(HealthDay News) – For infants with neonatal hypoxic-ischemic encephalopathy, undergoing whole-body hypothermia results in lower mortality rates as well as a nonsignificant reduction in the combined end point of death or an IQ score of <70 at age 6–7 years, compared with usual care.
Seetha Shankaran, MD, from Wayne State University in Detroit, and colleagues reviewed long-term outcomes of a randomized trial of whole-body hypothermia for neonatal hypoxic-ischemic encephalopathy. Infants with moderate or severe encephalopathy were assigned to usual care (control group; 93 children) or whole-body cooling followed by slow rewarming (hypothermia group; 97 children). Cognitive, attention and executive, visuospatial, and neurologic function were evaluated, and physical and psychosocial health were assessed.

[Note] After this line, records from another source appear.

Definition execute (spec : MapReduceJobSpec) (g : Grid) : result JobError MapReduceResult :=
  if is_empty (mj_input_data spec) then
    Ok {| mr_job_id := mj_job_id spec; mr_status := JobCompleted; mr_output := ∅; mr_map_tasks_total := 0; mr_map_tasks_completed := 0;
          mr_reduce_tasks_total := 0; mr_reduce_tasks_completed := 0; mr_execution_time_ms := 0 |}
  else
    script <-? map_script (mj_mapper spec);
    check check_reducer (mj_reducer spec);
    let chunks := partition_input spec in
    let total := length chunks in
    mapped <-? map_loop (map_answer spec g script chunks) (gr_map_order g total) 0 (repeat [] total);
    match mapped with
    | EndJob why completed => Ok (job_result spec g (JobFailed why) ∅ (total, completed) (0%nat, 0%nat))
    | GoOn (completed, per_partition) =>
        let grouped := group_pairs (concat per_partition) in
        reduced <-? reduce_phase spec g grouped;
        match reduced with
        | EndJob why r => Ok (job_result spec g (JobFailed why) ∅ (total, completed) (size grouped, r))
        | GoOn (r, output) => Ok (job_result spec g JobCompleted output (total, completed) (size grouped, r))
        end
    end.
End json.
(* ===== verification/MapReduceProps.v ===== *)
(** * MapReduceProps: the result of a job does not depend on timing

    - [partition_exact]: the partitions are the input dealt out round robin;
    - [execute_exact]: a job completes exactly when every task succeeded, and its result
      is then a function of the tasks' answers, whatever order they finish in;
    - [sums_exact]: with the [sum] reducer a key's result is the sum of its integers. *)

From S2P Require Import Prelude Collections RustStr Float Capabilities Placement Blob Task MapReduce.
From Stdlib Require Import SpecFloat.
Local Open Scope N_scope.
Local Open Scope result_scope.

(** ** Partitioning *)

(** Chunk [k] holds the first [i] lines' positions [k], [k + n], [k + 2n], ... *)
Definition dealt (n i : nat) (input : list Str) (chunks : list (list Str)) : Prop :=
  length chunks = n /\
  forall k c, chunks !! k = Some c -> forall j, c !! j = if (k + j * n <? i)%nat then input !! (k + j * n)%nat else None.

Lemma dealt_length n i input chunks c :
  (0 < n)%nat -> (i < length input)%nat -> dealt n i input chunks -> chunks !! (i mod n)%nat = Some c -> length c = (i / n)%nat.
Proof.
  intros Hn Hi [_ Hd] Hc. specialize (Hd _ c Hc). pose proof (Nat.div_mod i n) as Hdm.
  assert (Hnone : c !! (i / n)%nat = None). { rewrite Hd. destruct (Nat.ltb_spec (i mod n + i / n * n) i); [lia|done]. }
  apply lookup_ge_None in Hnone. destruct (decide (i / n = 0)%nat) as [Hz|Hz]; [lia|].
  assert (Hsome : is_Some (c !! (i / n - 1)%nat)).
  { rewrite Hd. destruct (Nat.ltb_spec (i mod n + (i / n - 1) * n) i); [|nia]. apply lookup_lt_is_Some. lia. }
  apply lookup_lt_is_Some in Hsome. lia.
Qed.
(* ===== verification/Mesh.v ===== *)
(** * Mesh: the agent mesh's envelopes and relay hub

    Models [crates/agent_mesh/src/protocol.rs] and [crates/agent_mesh/src/hub.rs].  A
    socket's outbound queue is shared by reference: it is named by its connection and
    kept in the hub ([hub_boxes]), so that [NodeSession] holds the name.  A function of
    a [Connection] takes and returns the hub; what the command bridge is asked is
    recorded in [hub_spawned] and answered by [bridge_reply].  JSON is an interface; log
    lines and HTTP bodies are left out. *)

From S2P Require Import Prelude Collections RustStr Float Capabilities Placement Blob Protocol ClusterAuth Auth.
Local Open Scope N_scope.

(** ** Node ids *)

Definition ERR_UNAUTHORIZED : Str := str "ERR_UNAUTHORIZED".
Definition ERR_NOT_REGISTERED : Str := str "ERR_NOT_REGISTERED".
Definition ERR_DUPLICATE_NODE_ID : Str := str "ERR_DUPLICATE_NODE_ID".
Definition ERR_INVALID_NODE_ID : Str := str "ERR_INVALID_NODE_ID".
Definition ERR_SENDER_MISMATCH : Str := str "ERR_SENDER_MISMATCH".
Definition ERR_NODE_UNAVAILABLE : Str := str "ERR_NODE_UNAVAILABLE".
Definition RESERVED_NODE_IDS : list Str := [str "hub"; str "grid"; str "grid-master"; str "all"].
Definition MAX_NODE_ID_LEN : N := 128.

(** [char::is_control]: the general category Cc. *)
Definition is_control (c : char) : bool := (c <? 32) || ((127 <=? c) && (c <? 160)).

Inductive NodeIdError := IdEmpty | IdTooLong | IdControl | IdReserved.

Definition validate_node_id (id : Str) : result NodeIdError unit :=
  if is_empty id then Err IdEmpty
  else if MAX_NODE_ID_LEN <? str_len id then Err IdTooLong
  else if existsb is_control id then Err IdControl
  else if existsb (fun r => eq_ignore_ascii_case r id) RESERVED_NODE_IDS then Err IdReserved
  else Ok tt.

(** ** Envelopes *)

(** What the hub uses of serde_json. *)
Class MeshValue := {
  JValue : Type;
  JString : Str -> JValue;
  JNumber : N -> JValue;
  JArray : list JValue -> JValue;
  as_object : JValue -> option (gmap Str JValue);
  of_object : gmap Str JValue -> JValue
}.

Section envelope.
Context `{MeshValue}.

Record NodeDescriptor := {
  nd_node_id : Str; nd_platform : Str; nd_hostname : Str; nd_status : Str; nd_capabilities : JValue; nd_connected_at : N
}.
(** The block before the result is sent: a cancelled run reports no products. *)
Definition apply_cancelled (cancelled : option Str) (r : TaskResult) : TaskResult :=
  match cancelled with
  | None => r
  | Some reason =>
      let code_error :=
        if (res_exit_code r =? EXIT_CODE_CANCELLED)%Z then (res_exit_code r, res_error r)
        else (EXIT_CODE_CANCELLED, Some (cancelled_error reason)) in
      set_outcome code_error.1 (res_stderr r) code_error.2 None [] [] r
  end.

(** ** Runs *)

(** The oneshot channel a run is cancelled through, as its sender left it. *)
Inductive CancelChan := ChanEmpty | ChanReason (reason : Str) | ChanClosed.

Inductive RunPhase :=
| RunQueued                                                (* waits for a permit or a cancellation *)
| RunUnlisting (reason : Str)                              (* cancelled while queued: waits for the table *)
| RunReporting (r : TaskResult)                            (* ... and sends that result *)
| RunProgress                                              (* has a slot; sends TaskProgress *)
| RunFetching
| RunExecuting (cancelled : option Str)
| RunUploading (r : TaskResult)
| RunEvicting (r : TaskResult) (cancelled : option Str)
| RunSending (r : TaskResult)
| RunCleaning                                              (* the guard's clean-up waits for the table *)
| RunDone.
(* ===== verification/WorkerTasksInv.v ===== *)
(** * WorkerTasksInv: the invariant of a worker's runs

    The handler of the session loop and the runs interleave at their await points
    ([worker_step]).  [run_effect] summarises what a run does between two of them,
    [handler_move] what a handler does.  [table_inv] says that the table, the runs and the
    handler agree, [slots_inv] that permits and counter match the guards, [log_inv] what
    the outbound queue holds. *)

From S2P Require Import Prelude Collections RustStr Float Capabilities Placement Blob Task WorkerTasks.
Local Open Scope N_scope.

(** ** Vocabulary *)

Definition guard_count (r : Run) : N := if holds_guard (rn_phase r) then 1 else 0.
Definition guards (w : Worker) : N := map_sum guard_count (wk_runs w).

(** Phases a run with a table entry can be in. *)
Definition listed_phase (p : RunPhase) : bool :=
  match p with RunUnlisting _ | RunReporting _ | RunDone => false | _ => true end.

(** Nobody asked the run to end. *)
Definition untouched (r : Run) : Prop := rn_cancel r = ChanEmpty /\ rn_aborted r = false /\ rn_suppress r = false.

(** Runs whose handle the handler took from the table and has not stopped yet. *)
Definition holding (h : Handler) : list N :=
  match h with HRetireStop _ _ a => [a] | HStopAll _ todo _ => todo | _ => [] end.
(** Runs it stopped and waits for. *)
Definition awaiting (h : Handler) : list N :=
  match h with HRetireWait _ _ a => [a] | HStopAll _ _ joins => joins | HDrain joins => joins | _ => [] end.
(** The task a handler is about to start, its id being out of the table. *)
Definition starting (h : Handler) : option Task :=
  match h with HRetireStop t _ _ | HRetireWait t _ _ | HPrepare t _ | HLaunch t _ => Some t | _ => None end.
(** While a session ends, the table is empty. *)
Definition ending (h : Handler) : bool := match h with HStopAll _ _ _ | HDrain _ => true | _ => false end.

(** A run that was aborted, or that the Master cancelled. *)
Definition told_to_end (r : Run) : Prop := rn_aborted r = true \/ (exists s, rn_cancel r = ChanReason s) /\ rn_suppress r = false.

(** The result of a run that received a cancellation: no products. *)
Definition cancelled_shape (res : TaskResult) : Prop :=
  res_exit_code res = EXIT_CODE_CANCELLED /\ res_outputs res = [] /\ res_artifacts res = [] /\ res_asset_bytes res = None.

(** What a run knows of its cancellation agrees with the reason it received. *)
Definition taken_ok (r : Run) : Prop :=
  match rn_phase r with
  | RunQueued | RunProgress | RunFetching | RunUploading _ => rn_taken r = None
  | RunExecuting c | RunEvicting _ c => rn_taken r = c
  | RunReporting res | RunSending res => rn_taken r <> None -> cancelled_shape res
  | RunUnlisting _ | RunCleaning | RunDone => True
  end.

(** The run has not yet decided to send its result. *)
Definition undecided (p : RunPhase) : bool := match p with RunReporting _ | RunSending _ => false | _ => true end.

Definition pending_result (p : RunPhase) : option TaskResult :=
  match p with RunReporting res | RunSending res => Some res | _ => None end.

(** ** One run between two await points *)

(** What a run leaves in the outbound queue. *)
Inductive out_step (a : N) (r : Run) (w w' : Worker) : Prop :=
| out_same : wk_out w' = wk_out w -> out_step a r w w'
| out_progress u tid st : wk_out w' = wk_out w ++ [(Some a, OutProgress u tid st)] -> out_step a r w w'
| out_result res : pending_result (rn_phase r) = Some res -> wk_out w' = wk_out w ++ [(Some a, OutResult res)] -> out_step a r w w'.

Record run_effect (a : N) (r r' : Run) (w w' : Worker) : Prop := {
  re_runs : wk_runs w' = <[a := r']> (wk_runs w);
  re_task : rn_task r' = rn_task r;
  re_flags : rn_suppress r' = rn_suppress r /\ rn_aborted r' = rn_aborted r;
  re_live : run_live (rn_phase r') = true -> run_live (rn_phase r) = true;
  re_rest : wk_next w' = wk_next w /\ wk_unseen w' = wk_unseen w /\ wk_handler w' = wk_handler w;
  re_table : wk_table w' = wk_table w /\ rn_cancel r' = rn_cancel r
    \/ wk_table w !! task_id (rn_task r) = Some a /\ wk_table w' = delete (task_id (rn_task r)) (wk_table w)
       /\ (run_live (rn_phase r') = false \/ listed_phase (rn_phase r) = false);
  re_listed : listed_phase (rn_phase r) = true -> rn_cancel r = ChanEmpty -> rn_aborted r = false ->
    listed_phase (rn_phase r') = true \/ wk_table w' !! task_id (rn_task r) <> Some a;
  re_slots : guard_count r' = guard_count r /\ wk_permits w' = wk_permits w /\ wk_active w' = wk_active w
    \/ guard_count r = 0 /\ guard_count r' = 1 /\ wk_permits w = wk_permits w' + 1 /\ wk_active w' = wk_active w + 1
    \/ guard_count r = 1 /\ guard_count r' = 0 /\ wk_permits w' = wk_permits w + 1 /\ wk_active w' = wk_active w - 1;
  re_out : out_step a r w w';
  re_spent : pending_result (rn_phase r) <> None -> run_live (rn_phase r') = false;
  re_taken : taken_ok r -> taken_ok r';
  re_kept : pending_result (rn_phase r) <> None \/ run_live (rn_phase r) = false -> rn_taken r' = rn_taken r;
  re_silent : rn_suppress r = true -> undecided (rn_phase r) = true -> undecided (rn_phase r') = true
}.

(** Everything but the queue and the calls. *)
Definition same_rest (w w1 : Worker) : Prop :=
  wk_runs w1 = wk_runs w /\ wk_table w1 = wk_table w /\ wk_next w1 = wk_next w /\ wk_unseen w1 = wk_unseen w
  /\ wk_handler w1 = wk_handler w /\ wk_permits w1 = wk_permits w /\ wk_active w1 = wk_active w.

(** Everything but the receiver and the phase. *)
Definition same_run (r r1 : Run) : Prop :=
  rn_task r1 = rn_task r /\ rn_suppress r1 = rn_suppress r /\ rn_aborted r1 = rn_aborted r /\ rn_cancel r1 = rn_cancel r.
Definition set_signature (signature : option Str) (l : RendezvousLease) : RendezvousLease := {|
  rl_service := rl_service l; rl_version := rl_version l; rl_cluster_addr := rl_cluster_addr l; rl_web_ui_url := rl_web_ui_url l;
  rl_hostname := rl_hostname l; rl_p2p_ticket := rl_p2p_ticket l; rl_worker_count := rl_worker_count l; rl_timestamp := rl_timestamp l;
  rl_ttl_secs := rl_ttl_secs l; rl_signature := signature
|}.
Definition set_p2p_ticket (ticket : option Str) (l : RendezvousLease) : RendezvousLease := {|
  rl_service := rl_service l; rl_version := rl_version l; rl_cluster_addr := rl_cluster_addr l; rl_web_ui_url := rl_web_ui_url l;
  rl_hostname := rl_hostname l; rl_p2p_ticket := ticket; rl_worker_count := rl_worker_count l; rl_timestamp := rl_timestamp l;
  rl_ttl_secs := rl_ttl_secs l; rl_signature := rl_signature l
|}.

(** [label || (len || field)*]; [len() as u32] keeps the low 32 bits. *)
Definition mac_fields (label : Bytes) (fields : list Bytes) : Bytes :=
  label ++ (fields ≫= fun f => be_bytes 4 (blen f mod 2 ^ 32) ++ f).
Definition beacon_mac_input (b : MasterBeacon) (probe_nonce : Bytes) : Bytes :=
  mac_fields BEACON_MAC_LABEL [probe_nonce; utf8_encode (mb_cluster_addr b); utf8_encode (mb_web_ui_url b)].
Definition lease_mac_input (l : RendezvousLease) : Bytes :=
  mac_fields RENDEZVOUS_MAC_LABEL
    [utf8_encode (rl_cluster_addr l); utf8_encode (rl_web_ui_url l); utf8_encode (rl_hostname l);
     utf8_encode (show_N (rl_timestamp l)); utf8_encode (show_N (rl_ttl_secs l))].

Definition to_beacon (l : RendezvousLease) : MasterBeacon := {|
  mb_service := DISCOVERY_SERVICE_NAME; mb_version := DISCOVERY_PROTOCOL_VERSION; mb_cluster_addr := rl_cluster_addr l;
  mb_web_ui_url := rl_web_ui_url l; mb_hostname := rl_hostname l; mb_worker_count := rl_worker_count l; mb_timestamp := rl_timestamp l; mb_mac := None
|}.

(** serde_json's readers and writers, and its view of an answer of unknown shape. *)
Class BeaconJson := {
  beacon_to_vec : MasterBeacon -> option Bytes;
  beacon_from_slice : Bytes -> option MasterBeacon;
  lease_from_slice : Bytes -> option RendezvousLease;
  StatusValue : Type;
  status_from_slice : Bytes -> option StatusValue;
  status_get : Str -> StatusValue -> option StatusValue;
  status_as_str : StatusValue -> option Str;
  status_array_len : StatusValue -> option N
}.

(** What is written reads back. *)
Class BeaconJsonLaws `{BeaconJson} := {
  beacon_reads_back b bytes : beacon_to_vec b = Some bytes -> beacon_from_slice bytes = Some b
}.

(** ** Probes *)

Inductive DiscoveryProbe := ProbePlain | ProbeAuthenticated (nonce : Bytes).

Definition build_auth_probe (nonce : Bytes) : Bytes := DISCOVERY_AUTH_PROBE_PREFIX ++ utf8_encode (hex_encode nonce).

Definition parse_probe (datagram : Bytes) : option DiscoveryProbe :=
  if bool_decide (datagram = DISCOVERY_MAGIC_REQUEST) then Some ProbePlain
  else
    hex ← strip_prefix DISCOVERY_AUTH_PROBE_PREFIX datagram;
    if negb (length hex =? DISCOVERY_PROBE_NONCE_LEN * 2)%nat then None
    else
      text ← from_utf8 hex;
      bytes ← hex_decode text;
      if (length bytes =? DISCOVERY_PROBE_NONCE_LEN)%nat then Some (ProbeAuthenticated bytes) else None.

(** ** Where an answer may point *)

Definition check_advertised_addr (cluster_addr : Str) (from : SocketAddr) : option (Str * N) :=
  '(host, port) ← split_host_port cluster_addr;
  if negb (is_valid_host host) then None
  else
    let sender_is_local := is_loopback (sa_ip from) in
    match parse_ip host with
    | Some ip =>
        if is_multicast ip || is_broadcast ip || (negb sender_is_local && (is_loopback ip || is_unspecified ip)) then None
        else Some (host, port)
    | None => if negb sender_is_local && eq_ignore_ascii_case host (str "localhost") then None else Some (host, port)
    end.

Definition normalize_beacon_source (b : MasterBeacon) (from : SocketAddr) : option MasterBeacon :=
  '(_, port) ← check_advertised_addr (mb_cluster_addr b) from;
  Some (set_cluster_addr (show_socket_addr {| sa_ip := sa_ip from; sa_port := port |}) b).

Definition accept_verified_beacon (b : MasterBeacon) (from : SocketAddr) : option MasterBeacon :=
  _ ← check_advertised_addr (mb_cluster_addr b) from; Some b.

Definition subnet_ip (last : N) (local_ip : option IpAddr) : option IpAddr :=
  match local_ip with Some (V4 [a; b; c; _]) => Some (V4 [a; b; c; last]) | _ => None end.
Definition get_subnet_broadcast_ip (local_ip : option IpAddr) : IpAddr := default (V4 [255; 255; 255; 255]) (subnet_ip 255 local_ip).
Definition get_default_gateway_candidate (local_ip : option IpAddr) : option IpAddr := subnet_ip 1 local_ip.
Definition LOOPBACK_V4 : IpAddr := V4 [127; 0; 0; 1].
Definition get_local_ip_or_loopback (local_ip : option IpAddr) : IpAddr := default LOOPBACK_V4 local_ip.

(** The addresses a UDP probe is sent to. *)
Definition probe_targets (local_ip : option IpAddr) (candidates : list Str) (port : N) : list SocketAddr :=
  map (fun ip => {| sa_ip := ip; sa_port := port |})
    ([V4 [255; 255; 255; 255]; get_subnet_broadcast_ip local_ip; LOOPBACK_V4] ++ omap parse_ip candidates).
Lemma read_ipv6_show g : ip_wf (V6 g) -> read_ipv6_addr (show_ipv6 g) = Some (g, []).
Proof.
  intros [Hlen Hg]. unfold show_ipv6. case_bool_decide as Hm.
  - assert (Hs : g = [0; 0; 0; 0; 0; 65535] ++ drop 6 g) by (rewrite <-Hm; symmetry; apply take_drop). clear Hm. rewrite Hs in Hlen, Hg. rewrite length_app in Hlen.
    apply Forall_app in Hg as [_ Hg]. destruct (drop 6 g) as [|x [|y [|]]]; try done. rewrite !Forall_cons in Hg. destruct Hg as (Hx & Hy & _).
    destruct (mapped_octets x y Hx Hy) as (Hw & Ex & Ey). rewrite (read_mapped _ _ _ _ _ Hw eq_refl), Ex, Ey, Hs. done.
  - destruct (zero_span 0 (0, 0)%nat (0, 0)%nat g) as [st ln] eqn:E. pose proof (zero_span_spec g) as Hz. rewrite E in Hz.
    unfold read_ipv6_addr. destruct (Nat.ltb_spec 1 ln) as [Hl|_].
    + pose proof (zeros_split g st ln Hz) as Hs. destruct Hz as [Hb _]. cbn [fst snd] in Hb.
      assert (Hf : Forall (fun x => x <= 65535) (take st g)) by by apply Forall_take. assert (Hk : Forall (fun x => x <= 65535) (drop (st + ln) g)) by by apply Forall_drop.
      change (str "::") with [58; 58]. cbn [app].
      rewrite read_groups_show; [|done|rewrite length_take; lia| |right; eauto].
      2: { rewrite !elem_of_cons. pose proof (no_dot_show_groups _ Hk). naive_solver. }
      rewrite length_take_le by lia. destruct (Nat.eqb_spec st 8); [lia|]. do 2 (cbn [read_given_char]; rewrite N.eqb_refl; cbn [mbind option_bind]).
      rewrite <-(app_nil_r (show_groups (drop (st + ln) g))). rewrite read_groups_show; [|done|rewrite length_drop; lia|apply not_elem_of_nil|by left].
      rewrite length_drop. replace (8 - st - (length g - (st + ln)))%nat with ln by lia. by rewrite <-Hs.
    + rewrite <-(app_nil_r (show_groups g)). rewrite read_groups_show; [|done|lia|apply not_elem_of_nil|by left]. by rewrite Hlen.
Qed.

Lemma no_dot_show_ipv6 g : ip_wf (V6 g) -> read_ipv4_addr (show_ipv6 g) = None.
Proof.
  intros [Hlen Hg]. unfold show_ipv6. assert (Hplain : read_ipv4_addr (let '(start, len) := zero_span 0 (0, 0)%nat (0, 0)%nat g in
      if (1 <? len)%nat then show_groups (take start g) ++ str "::" ++ show_groups (drop (start + len) g) else show_groups g) = None).
  { destruct (zero_span 0 _ _ g) as [st ln]. apply read_ipv4_no_dot. destruct (1 <? ln)%nat; [|by apply no_dot_show_groups].
    rewrite !elem_of_app. pose proof (no_dot_show_groups _ (Forall_take _ st _ Hg)). pose proof (no_dot_show_groups _ (Forall_drop _ (st + ln) _ Hg)).
    change (str "::") with [58; 58]. rewrite !elem_of_cons, elem_of_nil. naive_solver. }
  destruct (if bool_decide _ then drop 6 g else []) as [|x [|y [|]]]; try exact Hplain. done.
Qed.

(** An address is read back from its text. *)
Lemma parse_show_ip ip : ip_wf ip -> parse_ip (show_ip ip) = Some ip.
Proof.
  intros Hw. unfold parse_ip. destruct ip as [o|g]; cbn [show_ip].
  - rewrite <-(app_nil_r (show_octets o)). by rewrite (read_ipv4_show o []).
  - rewrite no_dot_show_ipv6, read_ipv6_show by done. done.
Qed.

The researchers found that death or an IQ score <70 occurred in 47% of children in the hypothermia group and 62% of those in the control group (P=0.06); death occurred in 28 and 44%, respectively (P=0.04), and death or severe disability occurred in 41 and 60%, respectively (P=0.03). Moderate or severe disability occurred in 35% of 69 children in the hypothermia group and 38% of the 50 controls (P=0.87). Attention-executive dysfunction occurred in 4 and 13% of the hypothermia and usual-care groups (P=0.19), respectively, and visuospatial dysfunction occurred in 4 and 3%, respectively (P=0.8).
“In summary, whole-body hypothermia did not significantly reduce the rate of a composite end point of death or an IQ score <70 at 6–7 years of age,” the authors write. “However, hypothermia resulted in lower death rates and did not increase rates of severe disability among survivors.”
One author disclosed a financial relationship with MedImmune.